_Task goal_
Pull every line containing "sendPositonCallback" from the data.

_Stored data entries_
--

(** * SIGVerse object controller: a shallow embedding of
    [object_controller.cpp] and the properties of its timer registry,
    command dispatcher and controller loop.

    Numbers: the C++ [double] and [float] values are read as real numbers
    ([R]); rounding is not modelled. Characters ([char]) are integers.
    The clock ([ros::Time::now().toSec()]), the keyboard ([select]/[read]),
    the timer manager's choice of due timers and the interrupt signal are
    the environment: they appear as explicit arguments. *)

From Stdlib Require Import Reals Lra ZArith Ascii.
From stdpp Require Import gmap strings list.

#[local] Open Scope Z_scope.

(** ** Messages *)

(** [geometry_msgs::Vector3] *)
Record Vector3 := mkVector3 { v_x : R; v_y : R; v_z : R }.

(** [geometry_msgs::Quaternion] *)
Record Quaternion := mkQuaternion { q_x : R; q_y : R; q_z : R; q_w : R }.

(** A generated ROS message constructor sets every numeric field to zero;
    this is the value of [transformStamped.transform.rotation] when no
    assignment to it is made. *)
Definition Quaternion_unset : Quaternion := mkQuaternion 0 0 0 0.

(** [geometry_msgs::TransformStamped], the fields the controller touches. *)
Record TransformStamped := mkTransformStamped {
  frame_id : string;
  child_frame_id : string;
  translation : Vector3;
  rotation : Quaternion
}.

(** [tf::createQuaternionFromRPY], i.e. [tf::Quaternion::setRPY]. *)
Definition createQuaternionFromRPY (roll pitch yaw : R) : Quaternion :=
  let hy := (yaw * / 2)%R in
  let hp := (pitch * / 2)%R in
  let hr := (roll * / 2)%R in
  mkQuaternion
    (sin hr * cos hp * cos hy - cos hr * sin hp * sin hy)%R
    (cos hr * sin hp * cos hy + sin hr * cos hp * sin hy)%R
    (cos hr * cos hp * sin hy - sin hr * sin hp * cos hy)%R
    (cos hr * cos hp * cos hy + sin hr * sin hp * sin hy)%R.

(** ** Controller state *)

(** The arguments bound into a timer's callback by
    [boost::bind(&sendPositonCallback, this, name, now, speed)]. *)
Record TimerCallback := mkTimerCallback {
  cb_name : string;
  cb_start_time : R;
  cb_speed : R
}.

(** A [ros::Timer] is a handle on a timer owned by the node's timer
    manager; the timer is removed from the manager when its last handle
    goes away. Handles are numbered in creation order.

    [pub_msg_] and [pub_transform_] are the two publishers, each modelled
    by the sequence of messages published on it so far. *)
Record Controller := mkController {
  pub_timer_map_ : gmap string nat;
  timer_manager : list (nat * TimerCallback);
  next_handle : nat;
  pub_msg_ : list string;
  pub_transform_ : list TransformStamped
}.

Definition Controller_init : Controller :=
  mkController ∅ [] 0%nat [] [].

Definition publish_msg (data : string) (c : Controller) : Controller :=
  mkController (pub_timer_map_ c) (timer_manager c) (next_handle c)
               (pub_msg_ c ++ [data]) (pub_transform_ c).

Definition publish_transform (ts : TransformStamped) (c : Controller)
  : Controller :=
  mkController (pub_timer_map_ c) (timer_manager c) (next_handle c)
               (pub_msg_ c) (pub_transform_ c ++ [ts]).

(** Number of publish calls made so far, on either channel. *)
Definition publish_count (c : Controller) : nat :=
  (length (pub_msg_ c) + length (pub_transform_ c))%nat.

(** ** Key codes *)

Definition KEYCODE_1 : Z := 0x31.
Definition KEYCODE_2 : Z := 0x32.
Definition KEYCODE_3 : Z := 0x33.
Definition KEYCODE_G : Z := 0x67.
Definition KEYCODE_H : Z := 0x68.
Definition KEYCODE_I : Z := 0x69.
Definition KEYCODE_R : Z := 0x72.

(** ** Message senders *)

Definition sendGraspedMessage (name : string) (c : Controller) : Controller :=
  publish_msg ("grasped," +:+ name) c.

Definition sendReleasedMessage (c : Controller) : Controller :=
  publish_msg "released" c.

(** The quaternion [qua] is computed but the assignment to
    [transform.rotation] is commented out in the source, so the message
    goes out with the rotation it was constructed with. *)
Definition sendPositon (name : string) (posx posy : R) (c : Controller)
  : Controller :=
  let pos := mkVector3 posx posy 0 in
  let qua := createQuaternionFromRPY 0 0 0 in
  publish_transform (mkTransformStamped "map" name pos Quaternion_unset) c.

(** [pos_val] of [sendPositonCallback]; [now] is the clock at the firing. *)
Definition pos_val (start_time speed now : R) : R :=
  (start_time + speed * now)%R.

(** The quaternion [sendPositonCallback] computes (and does not send). *)
Definition callback_qua (start_time speed now : R) : Quaternion :=
  createQuaternionFromRPY 0 0 (pos_val start_time speed now).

--

_Answer to the problem_
    [boost::bind(&sendPositonCallback, this, name, now, speed)]. *)
(** [pos_val] of [sendPositonCallback]; [now] is the clock at the firing. *)
(** The quaternion [sendPositonCallback] computes (and does not send). *)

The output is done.